§ Mr. Simon Hughes
To ask the Secretary of State for Foreign and Commonwealth Affairs if he will list those countries proposing a protocol at the Antarctic conference in Chile and those Antarctic treaty consultative parties who support the proposal.
§ Mr. Garel-Jones
Argentina, Norway, Uruguay, the United Kingdom and the United States had proposed,422W before the meeting, that a protocol to the Antarctic treaty, together with annexes setting out detailed rules on specific activities, would provide a practical means of protecting the Antarctic environment.

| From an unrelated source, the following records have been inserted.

(** The element at an index is the first of its kind exactly when
    [indexOf] answers that index. *)
Lemma indexOf_at pre x l :
  (JSArray.indexOf eqb x (pre ++ x :: l) =? Z.of_nat (length pre))
  = negb (existsb (eqb x) pre).
Proof.
  unfold JSArray.indexOf. destruct (existsb (eqb x) pre) eqn:Hex; simpl.
  - apply existsb_exists in Hex as (y & Hy & Heq). apply eqb_spec in Heq. subst y.
    apply Z.eqb_neq.
    assert (0 <= JSArray.indexOfFrom eqb 0 x pre < 0 + Z.of_nat (length pre))
      as Hrange by by apply indexOfFrom_in.
    assert (JSArray.indexOfFrom eqb 0 x (pre ++ x :: l)
            = JSArray.indexOfFrom eqb 0 x pre) as ->; [|lia].
    clear Hrange. generalize 0. induction pre as [|y pre IH]; intros i; [done|].
    simpl. destruct (eqb y x) eqn:Heq; [done|]. apply IH.
    destruct Hy as [-> | Hy]; [|done].
    assert (eqb x x = true) by by apply eqb_spec. congruence.
  - apply Z.eqb_eq. rewrite indexOfFrom_app.
    + simpl. assert (eqb x x = true) as -> by by apply eqb_spec. lia.
    + intros Hin. apply not_true_iff_false in Hex. apply Hex.
      apply existsb_exists. exists x. split; [done | by apply eqb_spec].
Qed.
End indexOf.

Section dedup.
Context {A : Type} (key : A → string).

Lemma string_eqb_iff (x y : string) : String.eqb x y = true ↔ x = y.
Proof. apply String.eqb_eq. Qed.

Lemma existsb_eqb_In (k : string) (seen : list string) :
  existsb (String.eqb k) seen = true ↔ In k seen.
Proof.
  rewrite existsb_exists. split.
  - intros (y & Hy & Heq). apply String.eqb_eq in Heq. by subst y.
  - intros Hin. exists k. split; [done | apply String.eqb_refl].
Qed.

(** Filtering on [indexOf(key) === idx] keeps the first occurrence of each
    key. *)
Lemma filterFrom_indexOf pre l :
  JSArray.filterFrom
    (λ x idx, JSArray.indexOf String.eqb (key x) (map key (pre ++ l)) =? idx)
    (Z.of_nat (length pre)) l
  = JSArray.dedupFirst key (map key pre) l.
Proof.
  revert pre. induction l as [|x l IH]; intros pre; simpl; [done|].
  rewrite map_app. simpl.
  rewrite <- (length_map key pre) at 1.
  rewrite (indexOf_at String.eqb string_eqb_iff).
  specialize (IH (pre ++ [x])).
  rewrite length_app, Nat2Z.inj_add, <- app_assoc in IH.
  rewrite !map_app in IH. simpl in IH. change (Z.of_nat 1) with 1 in IH.
  destruct (existsb (String.eqb (key x)) (map key pre)); simpl; by rewrite <- IH.
Qed.

Lemma filterIdx_indexOf l :
  JSArray.filterIdx
    (λ x idx, JSArray.indexOf String.eqb (key x) (map key l) =? idx) l
  = JSArray.dedupFirst key [] l.
Proof. apply (filterFrom_indexOf []). Qed.

Lemma dedupFirst_In seen l x :
  In x (JSArray.dedupFirst key seen l) → In x l ∧ ¬ In (key x) seen.
Proof.
  revert seen. induction l as [|y l IH]; intros seen; simpl; [done|].
  destruct (existsb (String.eqb (key y)) seen) eqn:Hex.
  - intros Hin. apply IH in Hin as [Hin Hseen]. split; [by right|].
    intros Hs. apply Hseen, in_or_app. by left.
  - intros [-> | Hin].
    + split; [by left|]. rewrite <- existsb_eqb_In. by rewrite Hex.
    + apply IH in Hin as [Hin Hseen]. split; [by right|].
      intros Hs. apply Hseen, in_or_app. by left.
Qed.

Lemma dedupFirst_NoDup seen l : NoDup (map key (JSArray.dedupFirst key seen l)).
Proof.
  revert seen. induction l as [|y l IH]; intros seen; simpl; [constructor|].
  destruct (existsb (String.eqb (key y)) seen); [done|].
  simpl. constructor; [|done].
  intros Hin. apply list_elem_of_In, in_map_iff in Hin as (x & Hkey & Hin).
  apply dedupFirst_In in Hin as [_ Hseen]. apply Hseen, in_or_app.
  right. left. done.
Qed.

(** Every key of the array is seen or kept. *)
Lemma dedupFirst_covers seen l x :
  In x l → In (key x) seen ∨ In (key x) (map key (JSArray.dedupFirst key seen l)).
Proof.
  revert seen. induction l as [|y l IH]; intros seen; simpl; [done|].
  intros [-> | Hin].
  - destruct (existsb (String.eqb (key x)) seen) eqn:Hex.
    + left. by apply existsb_eqb_In.
    + right. by left.
  - destruct (IH (seen ++ [key y]) Hin) as [Hseen | Hkept].
    + apply in_app_or in Hseen as [Hseen | [Heq | []]]; [by left|].
      destruct (existsb (String.eqb (key y)) seen) eqn:Hex.
      * left. rewrite <- Heq. by apply existsb_eqb_In.
      * right. by left.
    + right. destruct (existsb (String.eqb (key y)) seen); [done | by right].
Qed.

(** An array without duplicate keys is left as it is. *)
Lemma dedupFirst_id seen l :
  NoDup (map key l) → (∀ x, In x l → ¬ In (key x) seen) →
  JSArray.dedupFirst key seen l = l.
Proof.
  revert seen. induction l as [|y l IH]; intros seen Hnodup Hseen; simpl; [done|].
  apply NoDup_cons in Hnodup as [Hy Hnodup].
  assert (existsb (String.eqb (key y)) seen = false) as ->.
  { apply not_true_iff_false. rewrite existsb_eqb_In. apply Hseen. by left. }
  f_equal. apply IH; [done|]. intros x Hx Hin.
  apply in_app_or in Hin as [Hin | [Heq | []]].
  - apply (Hseen x); [by right | done].
  - apply Hy. rewrite Heq. apply list_elem_of_In, in_map. done.
Qed.

Lemma dedupFirst_idempotent l :
  JSArray.dedupFirst key [] (JSArray.dedupFirst key [] l) = JSArray.dedupFirst key [] l.
Proof. apply dedupFirst_id; [apply dedupFirst_NoDup | by intros x _ []]. Qed.
End dedup.

(** *** A [Map] filled by [reduce] *)

Section reduce.
Context {A V : Type} (key : A → string) (val : A → V).

Lemma find_app_first (f : A → bool) (l1 l2 : list A) :
  List.find f (l1 ++ l2)
  = match List.find f l1 with Some x => Some x | None => List.find f l2 end.
Proof. induction l1 as [|x l1 IH]; simpl; [done|]. by destruct (f x). Qed.

(** The entry of a key is set by the last element with that key. *)
Lemma foldl_insert_lookup (l : list A) (init : gmap string V) n :
  foldl (λ map x, <[key x := val x]> map) init l !! n
  = match List.find (λ x, String.eqb (key x) n) (rev l) with
    | Some x => Some (val x)
    | None => init !! n
    end.
Proof.
  revert init. induction l as [|x l IH]; intros init; simpl; [done|].
  rewrite IH, find_app_first.
  destruct (List.find _ (rev l)) as [last|]; [done|]. simpl.
  destruct (String.eqb_spec (key x) n) as [->|Hne].
  - by rewrite lookup_insert_eq.
  - by rewrite lookup_insert_ne.
Qed.

Lemma foldl_insert_Some (l : list A) n v :
  foldl (λ map x, <[key x := val x]> map) (∅ : gmap string V) l !! n = Some v →
  ∃ x, In x l ∧ key x = n ∧ val x = v.
Proof.
  rewrite foldl_insert_lookup.
  destruct (List.find _ _) as [x|] eqn:Hfind; [|done]. intros [= <-].
  apply find_some in Hfind as [Hin Hkey]. exists x.
  split; [by apply in_rev | split; [by apply String.eqb_eq | done]].
Qed.

Lemma foldl_insert_None (l : list A) n :
  foldl (λ map x, <[key x := val x]> map) (∅ : gmap string V) l !! n = None →
  ∀ x, In x l → key x ≠ n.
Proof.
  rewrite foldl_insert_lookup.
  destruct (List.find _ _) as [?|] eqn:Hfind; [done|]. intros _ x Hin Hkey.
  apply in_rev in Hin. pose proof (find_none _ _ Hfind x Hin) as Hno.
  simpl in Hno. by apply String.eqb_neq in Hno.
Qed.

Lemma NoDup_map_inj (l : list A) a b :
  NoDup (map key l) → In a l → In b l → key a = key b → a = b.
Proof.
  induction l as [|x l IH]; simpl; [done|]. intros Hnodup Ha Hb Hkey.
  apply NoDup_cons in Hnodup as [Hx Hnodup].
  destruct Ha as [-> | Ha], Hb as [-> | Hb]; [done | | | by apply IH].
  - destruct Hx. rewrite Hkey. by apply list_elem_of_In, in_map.
  - destruct Hx. rewrite <- Hkey. by apply list_elem_of_In, in_map.
Qed.

(** With distinct keys every element sets its own entry. *)
Lemma foldl_insert_unique (l : list A) x :
  NoDup (map key l) → In x l →
  foldl (λ map x, <[key x := val x]> map) (∅ : gmap string V) l !! key x = Some (val x).
Proof.
  intros Hnodup Hin.
  destruct (foldl (λ map x, <[key x := val x]> map) (∅ : gmap string V) l !! key x) as [v|] eqn:Hlook.
  - apply foldl_insert_Some in Hlook as (y & Hy & Hkey & <-).
    by rewrite (NoDup_map_inj l y x).
  - by destruct (foldl_insert_None l (key x) Hlook x Hin).
Qed.
End reduce.

Lemma NoDup_map_filter {A} (key : A → string) (p : A → bool) (l : list A) :
  NoDup (map key l) → NoDup (map key (List.filter p l)).
Proof.
  induction l as [|x l IH]; simpl; [done|]. intros Hnodup.
  apply NoDup_cons in Hnodup as [Hx Hnodup].
  destruct (p x); simpl; [|by apply IH]. apply NoDup_cons. split; [|by apply IH].
  intros Hin. apply Hx. apply list_elem_of_In, in_map_iff in Hin as (y & Hkey & Hy).
  apply filter_In in Hy as [Hy _]. rewrite <- Hkey. by apply list_elem_of_In, in_map.
Qed.

Lemma NoDup_map_perm {A} (key : A → string) (l l' : list A) :
  Permutation l l' → NoDup (map key l') → NoDup (map key l).
Proof.
  intros Hperm Hnodup. pose proof (Permutation_map key Hperm) as Hmap.
  by rewrite Hmap.
Qed.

This proposal, together with illustrative draft protocols tabled by the United Kingdom and United States of America, and a draft protocol tabled by New Zealand, together with a proposal for separate convention tabled by France and Australia, were discussed at the meeting. The outcome of these discussions is set out in paragraphs 18–20 of the report of the meeting as follows:18. Detailed discussion of the various proposals led to the conclusion that there was unanimous support for the need to adopt a new legally binding international instrument for the protection of the Antarctic environment and its dependent and associated ecosystems. Although the proposed texts represented alternative options, there was a considerable measure of agreement as to the general structure of such a legal instrument. A member of one delegation, Mr. Rolf Trolle Andersen from Norway, presented, on a personal basis, a single text drawing upon the documents mentioned in paragraph 9 as well as on draft articles proposed in the Working Group I and sub-groups.19. The Meeting agreed that this draft Protocol and Annexes should be attached to this Report as Annex F. Reflecting, as it does, the papers submitted and the discussions at the XIth Antarctic Treaty Special Consultative Meeting, it would form a valuable basis for further work to be undertaken at a future session of XIth Antarctic Treaty Special Consultative Meeting in 1991. It was understood that these texts would not prejudice the position of any government with regard to the issues addressed therein nor any proposals already made.20. The Meeting noted that the present restraint on Antarctic mineral resource activities continues. In the context of future work on the issue addressed in Article 6 of the attached Protocol, a number of delegations expressed their strong preference for a permanent ban, others continued to see merit in CRAMRA, but there was a widespread willingness to consider a lengthy prohibition or moratorium. Several aspects of this issue, in particular the circumstances and modalities under which a prohibition might be reviewed or terminated needed further consideration. In regard to a moratorium, it was stressed that internationally agreed arrangements for taking decisions on mineral resource activities should be in place before the need for such decisions arises.
§ Mr. Barry Field
To ask the Secretary of State for Foreign and Commonwealth Affairs if he will make a statement on the Antarctic treaty negotiations.
§ Mr. Garel-Jones
The XIth special consultative meeting of the Antarctic treaty parties ended in Chile on 6 December. A copy of the interim report of the meeting is being placed in the Library of the House. When final texts of the annexes to the report are available, they will be added to the report.